Township in Ohio, US

Berlin Township is one of the nine townships of Erie County, Ohio, United States. It is part of the Sandusky, Ohio metropolitan statistical area. As of the 2020 census the population was 3,450.

==Geography==
Located in the eastern part of the county along Lake Erie, it borders the following townships:
- Vermilion Township - northeast
- Florence Township - east
- Wakeman Township, Huron County - southeast corner
- Townsend Township, Huron County - south
- Norwalk Township, Huron County - southwest corner
- Milan Township - west
- Huron Township - northwest

The village of Berlin Heights is located in southern Berlin Township.
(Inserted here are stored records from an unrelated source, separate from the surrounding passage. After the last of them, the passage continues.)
Definition ClientSecrets_new (v : QuicVersion) (cid : bytes) : res PacketParseError ClientSecrets :=
  let? client_initial_secret :=
    quic_hkdf_extract_expand (qv_initial_salt v) cid (bs "client in") 32 in
  let? key := quic_hkdf_expand client_initial_secret (qv_key_label v) 16 in
  let? iv := quic_hkdf_expand client_initial_secret (qv_iv_label v) 12 in
  let? hp := quic_hkdf_expand client_initial_secret (qv_hp_label v) 16 in
  Ok {| cs_key := key; cs_iv := iv; cs_hp := hp |}.

(** ** Packets *)

(** The connection id at an offset, and the offset after it. *)
Definition packet_cid (data : bytes) (offset : Z) : res PacketParseError (bytes * Z) :=
  let? left := slice_from data offset in
  if len left =? 0 then Err Packet_TooSmall
  else
    let? l := index left 0 in
    if 20 <? u8 l then Err (Packet_InvalidConnectionIdLength (u8 l))
    else
      let? start := uadd offset 1 in
      let? fin := uadd start (u8 l) in
      if len data <? fin then Err Packet_TooSmall
      else
        let? cid := slice data start fin in
        Ok (cid, fin).

(** The offset after the token. *)
Definition packet_token (data : bytes) (offset : Z) : res PacketParseError Z :=
  let? left := slice_from data offset in
  let? v := VarInt_parse left in
  match v with
  | None => Err Packet_TooSmall
  | Some token_len =>
      let? start := uadd offset (vi_encoded_len token_len) in
      let? fin := uadd start (vi_value token_len) in
      if len data <? fin then Err (Packet_InvalidTokenLength (vi_value token_len)) else Ok fin
  end.

(** The offset of the packet number: the length field covers the rest of the
    packet, which must hold the sample. *)
Definition packet_length (data : bytes) (offset : Z) : res PacketParseError Z :=
  let? left := slice_from data offset in
  let? v := VarInt_parse left in
  match v with
  | None => Err Packet_TooSmall
  | Some length =>
      let? offset := uadd offset (vi_encoded_len length) in
      let? fin := uadd offset (vi_value length) in
      if negb (fin =? len data) then Err (Packet_InvalidLengthValue (vi_value length))
      else
        let? left := slice_from data offset in
        if len left <? 20 then Err (Packet_InvalidLengthValue (vi_value length)) else Ok offset
  end.

Record InitialPacketData : Type := { ip_packet_number : Z; ip_payload : bytes }.

(** Removal of the protection, from the packet number on. *)
Definition packet_unprotect (v : QuicVersion) (byte1 : byte) (data dst_cid : bytes) (pn_offset : Z)
    : res PacketParseError InitialPacketData :=
  let? left := slice_from data pn_offset in
  let? sample := slice left 4 20 in
  let? secrets := ClientSecrets_new v dst_cid in
  let? mask := aes_ecb_mask (cs_hp secrets) sample in
  let? header := Header_decode_long byte1 mask left in
  let? iv := Header_xor_nonce header (cs_iv secrets) in
  let? aad1 := slice data 1 pn_offset in
  let? aad2 := Header_packet_number_bytes header in
  let? tag_start := usub (len left) 16 in
  let? ciphertext := slice left (hd_packet_number_len header) tag_start in
  let? tag := slice_from left tag_start in
  let? payload := aes_gcm_decrypt (cs_key secrets) iv [[hd_byte1 header]; aad1; aad2] ciphertext tag in
  Ok {| ip_packet_number := hd_packet_number header; ip_payload := payload |}.

Definition parse_client_with (v : QuicVersion) (data : bytes)
    : res PacketParseError InitialPacketData :=
  let? byte1 := index data 0 in
  if negb (Z.land (u8 byte1) 0x30 =? qv_type_bits v) then Err Packet_InvalidLongPacketType
  else
    let offset := LONG_PACKET_FIXED_LEN in
    let? '(dst_cid, offset) := packet_cid data offset in
    let? '(_, offset) := packet_cid data offset in
    let? offset := packet_token data offset in
    let? pn_offset := packet_length data offset in
    packet_unprotect v byte1 data dst_cid pn_offset.

Definition InitialPacketV1_parse_client (data : bytes) := parse_client_with QUIC_V1 data.
Definition InitialPacketV2_parse_client (data : bytes) := parse_client_with QUIC_V2 data.

Inductive InitialPacket : Type :=
| IP_V1 (p : InitialPacketData)
| IP_V2 (p : InitialPacketData).

Definition InitialPacket_parse_client (data : bytes) : res PacketParseError InitialPacket :=
  if len data <? LONG_PACKET_FIXED_LEN then Err Packet_TooSmall
  else
    let? byte1 := index data 0 in
    if negb (Z.land (u8 byte1) 0xC0 =? 0xC0) then Err Packet_NotLongHeader
    else
      let? b1 := index data 1 in
      let? b2 := index data 2 in
      let? b3 := index data 3 in
      let? b4 := index data 4 in
      let version := from_be [b1; b2; b3; b4] in
      if version =? 0x00000001 then
        let? p := InitialPacketV1_parse_client data in Ok (IP_V1 p)
      else if version =? 0x6b3343cf then
        let? p := InitialPacketV2_parse_client data in Ok (IP_V2 p)
      else Err (Packet_UnknownVersion version).

Definition InitialPacket_packet_number (p : InitialPacket) : Z :=
  match p with
  | IP_V1 v1 => ip_packet_number v1
  | IP_V2 v2 => ip_packet_number v2
  end.

Definition InitialPacket_payload (p : InitialPacket) : bytes :=
  match p with
  | IP_V1 v1 => ip_payload v1
  | IP_V2 v2 => ip_payload v2
  end.

End Crypto.

(** ** The frames of a packet *)

Section Frames.
Context {T : Type} `{FrameConsume T}.

(** The loop of [consume_frames]; every round passes at least one byte. *)
Fixpoint consume_frames_loop (fuel : nat) (payload : bytes) (offset : Z) (consumer : T)
    : res FrameParseError unit * T :=
  match fuel with
  | O => (Panic, consumer)
  | S fuel' =>
      if offset <? len payload then
        match read_var_int payload offset with
        | Ok (frame_type, offset) =>
            if (vi_value frame_type =? 0x00) || (vi_value frame_type =? 0x01) then
              consume_frames_loop fuel' payload offset consumer
            else if (vi_value frame_type =? 0x02) || (vi_value frame_type =? 0x03) then
              let parsed :=
                let? left := slice_from payload offset in
                let? ack := AckFrame_parse left (vi_value frame_type =? 0x03) in
                uadd offset (ack_encoded_len ack) in
              match parsed with
              | Ok offset => consume_frames_loop fuel' payload offset consumer
              | Err e => (Err e, consumer)
              | Panic => (Panic, consumer)
              end
            else if vi_value frame_type =? 0x06 then
              let parsed :=
                let? left := slice_from payload offset in
                CryptoFrame_parse left in
              match parsed with
              | Ok crypto =>
                  match recv_crypto consumer crypto with
                  | (Ok _, consumer') =>
                      match uadd (E := FrameParseError) offset (cf_encoded_len crypto) with
                      | Ok offset => consume_frames_loop fuel' payload offset consumer'
                      | Err e => (Err e, consumer')
                      | Panic => (Panic, consumer')
                      end
                  | (Err e, consumer') => (Err e, consumer')
                  | (Panic, consumer') => (Panic, consumer')
                  end
              | Err e => (Err e, consumer)
              | Panic => (Panic, consumer)
              end
            else (Err (Frame_InvalidFrameType (vi_value frame_type)), consumer)
        | Err e => (Err e, consumer)
        | Panic => (Panic, consumer)
        end
      else (Ok tt, consumer)
  end.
The census-designated place of Mitiwanga lies in both Berlin Township and Vermillion Township.

==Name and history==
- Statewide, other Berlin Townships are located in Delaware, Holmes, Knox, and Mahoning Counties.
- This township had been originally established about 1808 as "Eldredge" Township, in honor of one of its original land-speculators; however, due to that land-owner falling into dis-favor with the pioneer-settlers who purchased their farms from him, the township name was shortly-later changed to "Berlin" township.

==Government==
The township is governed by a three-member board of trustees, who are elected in November of odd-numbered years to a four-year term beginning on the following January 1. Two are elected in the year after the presidential election and one is elected in the year before it. There is also an elected township fiscal officer, who serves a four-year term beginning on April 1 of the year after the election, which is held in November of the year before the presidential election. Vacancies in the fiscal officership or on the board of trustees are filled by the remaining trustees.